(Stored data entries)

++++++++++

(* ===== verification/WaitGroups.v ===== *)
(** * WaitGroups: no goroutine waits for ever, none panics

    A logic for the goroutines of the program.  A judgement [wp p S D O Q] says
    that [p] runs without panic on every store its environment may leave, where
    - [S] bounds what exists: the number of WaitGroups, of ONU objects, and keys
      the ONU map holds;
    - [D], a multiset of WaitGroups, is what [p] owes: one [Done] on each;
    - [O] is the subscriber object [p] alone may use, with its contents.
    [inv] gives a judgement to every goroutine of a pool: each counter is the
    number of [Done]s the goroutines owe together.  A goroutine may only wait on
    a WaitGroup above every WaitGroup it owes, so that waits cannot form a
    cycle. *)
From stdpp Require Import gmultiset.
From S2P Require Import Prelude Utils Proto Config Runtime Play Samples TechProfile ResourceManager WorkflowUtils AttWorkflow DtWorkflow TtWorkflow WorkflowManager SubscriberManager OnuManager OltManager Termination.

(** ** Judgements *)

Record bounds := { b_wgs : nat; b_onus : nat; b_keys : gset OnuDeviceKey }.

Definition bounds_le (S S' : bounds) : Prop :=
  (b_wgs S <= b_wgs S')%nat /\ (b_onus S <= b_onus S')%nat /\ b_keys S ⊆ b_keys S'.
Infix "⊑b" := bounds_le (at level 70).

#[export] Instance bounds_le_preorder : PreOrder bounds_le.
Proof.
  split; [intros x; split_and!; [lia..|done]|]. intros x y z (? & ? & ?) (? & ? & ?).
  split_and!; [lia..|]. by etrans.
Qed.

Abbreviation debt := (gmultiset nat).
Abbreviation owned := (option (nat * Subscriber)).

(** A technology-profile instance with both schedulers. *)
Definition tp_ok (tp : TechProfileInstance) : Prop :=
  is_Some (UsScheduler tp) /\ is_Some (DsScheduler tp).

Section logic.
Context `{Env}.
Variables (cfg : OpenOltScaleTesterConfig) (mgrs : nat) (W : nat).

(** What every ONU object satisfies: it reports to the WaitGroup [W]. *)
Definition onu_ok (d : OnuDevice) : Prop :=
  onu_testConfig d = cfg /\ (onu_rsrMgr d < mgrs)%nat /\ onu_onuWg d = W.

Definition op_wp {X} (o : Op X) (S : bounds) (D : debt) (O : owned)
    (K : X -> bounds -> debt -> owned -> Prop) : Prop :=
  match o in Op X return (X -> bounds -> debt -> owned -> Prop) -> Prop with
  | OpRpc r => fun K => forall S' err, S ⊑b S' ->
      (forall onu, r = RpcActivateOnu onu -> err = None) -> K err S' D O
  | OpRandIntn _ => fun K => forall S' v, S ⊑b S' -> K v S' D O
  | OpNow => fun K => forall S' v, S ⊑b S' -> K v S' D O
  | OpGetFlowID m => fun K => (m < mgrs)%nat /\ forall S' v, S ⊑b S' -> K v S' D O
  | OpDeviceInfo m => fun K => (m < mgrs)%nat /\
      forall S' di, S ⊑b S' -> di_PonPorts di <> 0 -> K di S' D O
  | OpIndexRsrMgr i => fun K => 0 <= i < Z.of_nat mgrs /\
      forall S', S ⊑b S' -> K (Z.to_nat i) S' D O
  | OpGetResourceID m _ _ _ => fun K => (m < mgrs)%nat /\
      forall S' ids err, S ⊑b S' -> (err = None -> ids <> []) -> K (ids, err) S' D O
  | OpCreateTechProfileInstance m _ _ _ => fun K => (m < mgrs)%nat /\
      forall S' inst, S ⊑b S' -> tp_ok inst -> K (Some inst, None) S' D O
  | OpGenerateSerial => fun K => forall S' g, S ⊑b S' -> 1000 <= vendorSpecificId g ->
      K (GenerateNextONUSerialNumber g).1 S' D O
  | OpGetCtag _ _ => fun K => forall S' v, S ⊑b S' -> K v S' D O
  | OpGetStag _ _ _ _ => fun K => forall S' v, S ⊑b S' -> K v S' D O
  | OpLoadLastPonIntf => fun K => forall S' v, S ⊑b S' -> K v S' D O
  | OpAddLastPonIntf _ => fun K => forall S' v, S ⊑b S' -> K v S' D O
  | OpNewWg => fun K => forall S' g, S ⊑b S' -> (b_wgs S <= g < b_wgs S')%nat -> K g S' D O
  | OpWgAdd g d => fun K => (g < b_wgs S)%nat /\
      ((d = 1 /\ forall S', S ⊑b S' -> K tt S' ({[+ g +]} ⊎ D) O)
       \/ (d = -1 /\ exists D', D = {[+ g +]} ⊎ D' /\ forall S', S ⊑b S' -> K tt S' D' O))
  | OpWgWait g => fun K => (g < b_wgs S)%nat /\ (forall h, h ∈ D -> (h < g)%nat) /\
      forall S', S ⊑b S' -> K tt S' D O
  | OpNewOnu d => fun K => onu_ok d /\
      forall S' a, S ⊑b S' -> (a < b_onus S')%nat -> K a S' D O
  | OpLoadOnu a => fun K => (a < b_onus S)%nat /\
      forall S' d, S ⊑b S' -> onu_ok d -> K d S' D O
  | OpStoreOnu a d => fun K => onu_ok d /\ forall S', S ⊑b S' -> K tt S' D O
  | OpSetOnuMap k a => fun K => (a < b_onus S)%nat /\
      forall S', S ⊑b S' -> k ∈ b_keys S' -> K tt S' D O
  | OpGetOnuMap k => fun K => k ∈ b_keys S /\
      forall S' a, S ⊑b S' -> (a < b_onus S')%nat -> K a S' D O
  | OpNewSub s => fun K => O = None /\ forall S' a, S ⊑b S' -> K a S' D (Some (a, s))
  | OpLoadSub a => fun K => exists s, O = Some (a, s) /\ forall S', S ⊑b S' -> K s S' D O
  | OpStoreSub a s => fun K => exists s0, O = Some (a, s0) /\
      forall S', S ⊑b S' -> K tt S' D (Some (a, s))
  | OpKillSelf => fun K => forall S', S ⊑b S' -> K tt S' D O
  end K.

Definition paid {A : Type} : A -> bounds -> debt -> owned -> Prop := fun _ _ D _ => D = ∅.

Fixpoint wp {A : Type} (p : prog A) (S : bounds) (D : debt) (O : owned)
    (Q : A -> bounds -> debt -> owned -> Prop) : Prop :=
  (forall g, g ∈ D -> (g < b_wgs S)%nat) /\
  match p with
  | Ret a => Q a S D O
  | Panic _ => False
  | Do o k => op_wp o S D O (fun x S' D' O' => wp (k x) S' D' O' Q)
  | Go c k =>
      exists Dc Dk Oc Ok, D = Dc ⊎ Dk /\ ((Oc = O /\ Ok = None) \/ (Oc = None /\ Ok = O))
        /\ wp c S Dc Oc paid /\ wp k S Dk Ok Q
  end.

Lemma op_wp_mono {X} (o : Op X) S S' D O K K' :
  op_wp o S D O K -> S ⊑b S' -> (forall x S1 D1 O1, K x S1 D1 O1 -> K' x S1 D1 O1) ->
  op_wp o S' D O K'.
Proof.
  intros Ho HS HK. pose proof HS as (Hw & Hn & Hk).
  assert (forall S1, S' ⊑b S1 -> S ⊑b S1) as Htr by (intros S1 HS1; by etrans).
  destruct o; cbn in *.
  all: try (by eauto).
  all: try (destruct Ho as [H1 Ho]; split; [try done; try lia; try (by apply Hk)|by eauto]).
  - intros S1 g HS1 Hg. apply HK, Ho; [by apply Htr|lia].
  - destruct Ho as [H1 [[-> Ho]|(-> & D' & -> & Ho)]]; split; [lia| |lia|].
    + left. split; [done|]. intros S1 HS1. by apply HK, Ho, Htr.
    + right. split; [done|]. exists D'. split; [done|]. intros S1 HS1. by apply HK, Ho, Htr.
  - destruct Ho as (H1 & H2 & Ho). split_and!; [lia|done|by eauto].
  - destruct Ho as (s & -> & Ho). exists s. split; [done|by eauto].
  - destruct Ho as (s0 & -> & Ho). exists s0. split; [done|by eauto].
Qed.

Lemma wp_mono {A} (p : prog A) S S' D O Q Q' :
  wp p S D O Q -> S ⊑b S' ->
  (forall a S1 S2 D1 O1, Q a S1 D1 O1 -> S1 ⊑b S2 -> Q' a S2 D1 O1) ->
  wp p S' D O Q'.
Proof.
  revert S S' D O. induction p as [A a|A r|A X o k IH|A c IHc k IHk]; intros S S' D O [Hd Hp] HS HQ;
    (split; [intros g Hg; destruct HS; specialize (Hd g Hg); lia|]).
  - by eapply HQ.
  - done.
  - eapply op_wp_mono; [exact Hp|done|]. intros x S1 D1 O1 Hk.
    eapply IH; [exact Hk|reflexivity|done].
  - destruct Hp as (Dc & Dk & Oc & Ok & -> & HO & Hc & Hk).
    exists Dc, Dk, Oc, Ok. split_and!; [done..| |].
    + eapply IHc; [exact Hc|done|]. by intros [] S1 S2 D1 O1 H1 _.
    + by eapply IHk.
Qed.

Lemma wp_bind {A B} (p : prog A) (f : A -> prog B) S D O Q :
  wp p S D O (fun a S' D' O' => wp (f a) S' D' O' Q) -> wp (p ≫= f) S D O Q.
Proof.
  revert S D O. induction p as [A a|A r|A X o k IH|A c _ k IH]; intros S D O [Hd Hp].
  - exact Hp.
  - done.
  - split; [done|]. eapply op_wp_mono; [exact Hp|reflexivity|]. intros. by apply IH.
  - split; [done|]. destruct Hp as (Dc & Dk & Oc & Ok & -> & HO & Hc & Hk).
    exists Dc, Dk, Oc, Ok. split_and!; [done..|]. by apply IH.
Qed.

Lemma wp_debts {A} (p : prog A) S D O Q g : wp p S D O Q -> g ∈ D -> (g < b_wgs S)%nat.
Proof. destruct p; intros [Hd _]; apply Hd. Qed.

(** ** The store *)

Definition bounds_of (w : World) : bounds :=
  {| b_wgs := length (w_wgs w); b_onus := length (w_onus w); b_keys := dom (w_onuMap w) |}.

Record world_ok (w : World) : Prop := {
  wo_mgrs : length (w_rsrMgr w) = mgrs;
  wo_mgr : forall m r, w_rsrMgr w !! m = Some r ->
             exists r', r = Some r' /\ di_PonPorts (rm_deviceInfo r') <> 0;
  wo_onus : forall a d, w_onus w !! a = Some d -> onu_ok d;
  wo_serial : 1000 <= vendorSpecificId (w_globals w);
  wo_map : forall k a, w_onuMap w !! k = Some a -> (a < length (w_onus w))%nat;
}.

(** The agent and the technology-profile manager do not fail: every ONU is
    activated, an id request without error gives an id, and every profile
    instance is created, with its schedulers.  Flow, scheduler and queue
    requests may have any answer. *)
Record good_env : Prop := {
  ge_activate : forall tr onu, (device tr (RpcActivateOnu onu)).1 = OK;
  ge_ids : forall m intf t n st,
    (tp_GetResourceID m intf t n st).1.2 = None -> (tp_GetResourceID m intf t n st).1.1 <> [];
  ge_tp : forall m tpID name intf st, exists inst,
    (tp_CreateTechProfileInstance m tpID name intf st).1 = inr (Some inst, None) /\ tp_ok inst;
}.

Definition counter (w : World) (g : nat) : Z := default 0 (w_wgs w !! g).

++++++++++

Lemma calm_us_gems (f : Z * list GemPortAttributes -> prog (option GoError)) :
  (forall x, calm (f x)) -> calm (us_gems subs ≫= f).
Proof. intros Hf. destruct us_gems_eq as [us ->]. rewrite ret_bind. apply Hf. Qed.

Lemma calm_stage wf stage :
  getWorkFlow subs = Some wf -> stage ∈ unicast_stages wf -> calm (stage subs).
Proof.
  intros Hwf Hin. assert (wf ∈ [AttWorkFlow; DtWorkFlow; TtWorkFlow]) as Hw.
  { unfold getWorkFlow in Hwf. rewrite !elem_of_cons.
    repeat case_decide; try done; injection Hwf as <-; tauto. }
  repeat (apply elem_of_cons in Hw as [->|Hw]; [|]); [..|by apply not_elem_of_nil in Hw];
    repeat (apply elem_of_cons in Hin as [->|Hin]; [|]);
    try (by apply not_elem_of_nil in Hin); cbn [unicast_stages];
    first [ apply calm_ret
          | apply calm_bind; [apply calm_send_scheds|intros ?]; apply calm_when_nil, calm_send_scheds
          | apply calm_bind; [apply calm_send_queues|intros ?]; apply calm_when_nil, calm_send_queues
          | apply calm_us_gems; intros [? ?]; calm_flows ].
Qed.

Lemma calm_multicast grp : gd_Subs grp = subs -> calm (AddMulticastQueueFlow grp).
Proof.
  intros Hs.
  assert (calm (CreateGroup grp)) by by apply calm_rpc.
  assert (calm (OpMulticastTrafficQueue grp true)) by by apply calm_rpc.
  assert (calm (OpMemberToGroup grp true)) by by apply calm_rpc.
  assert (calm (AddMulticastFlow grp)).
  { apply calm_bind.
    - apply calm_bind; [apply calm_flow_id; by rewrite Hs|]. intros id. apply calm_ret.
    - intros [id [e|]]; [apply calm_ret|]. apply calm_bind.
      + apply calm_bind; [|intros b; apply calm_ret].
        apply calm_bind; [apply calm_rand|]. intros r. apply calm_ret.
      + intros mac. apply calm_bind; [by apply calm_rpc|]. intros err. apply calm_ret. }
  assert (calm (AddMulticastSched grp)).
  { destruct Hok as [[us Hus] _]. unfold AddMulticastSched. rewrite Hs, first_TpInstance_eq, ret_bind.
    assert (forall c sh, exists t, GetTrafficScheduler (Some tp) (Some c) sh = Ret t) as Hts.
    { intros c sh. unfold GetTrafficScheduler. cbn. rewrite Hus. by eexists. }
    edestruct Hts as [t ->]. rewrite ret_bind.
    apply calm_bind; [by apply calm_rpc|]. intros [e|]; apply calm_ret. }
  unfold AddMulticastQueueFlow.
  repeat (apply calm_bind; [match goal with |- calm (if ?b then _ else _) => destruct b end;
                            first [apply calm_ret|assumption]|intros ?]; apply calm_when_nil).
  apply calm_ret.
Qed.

++++++++++

▶ Try it:
Go through the records and show every line with the string "owes" in it.

▶ Answer to the exercise:
    - [D], a multiset of WaitGroups, is what [p] owes: one [Done] on each;
    a WaitGroup above every WaitGroup it owes, so that waits cannot form a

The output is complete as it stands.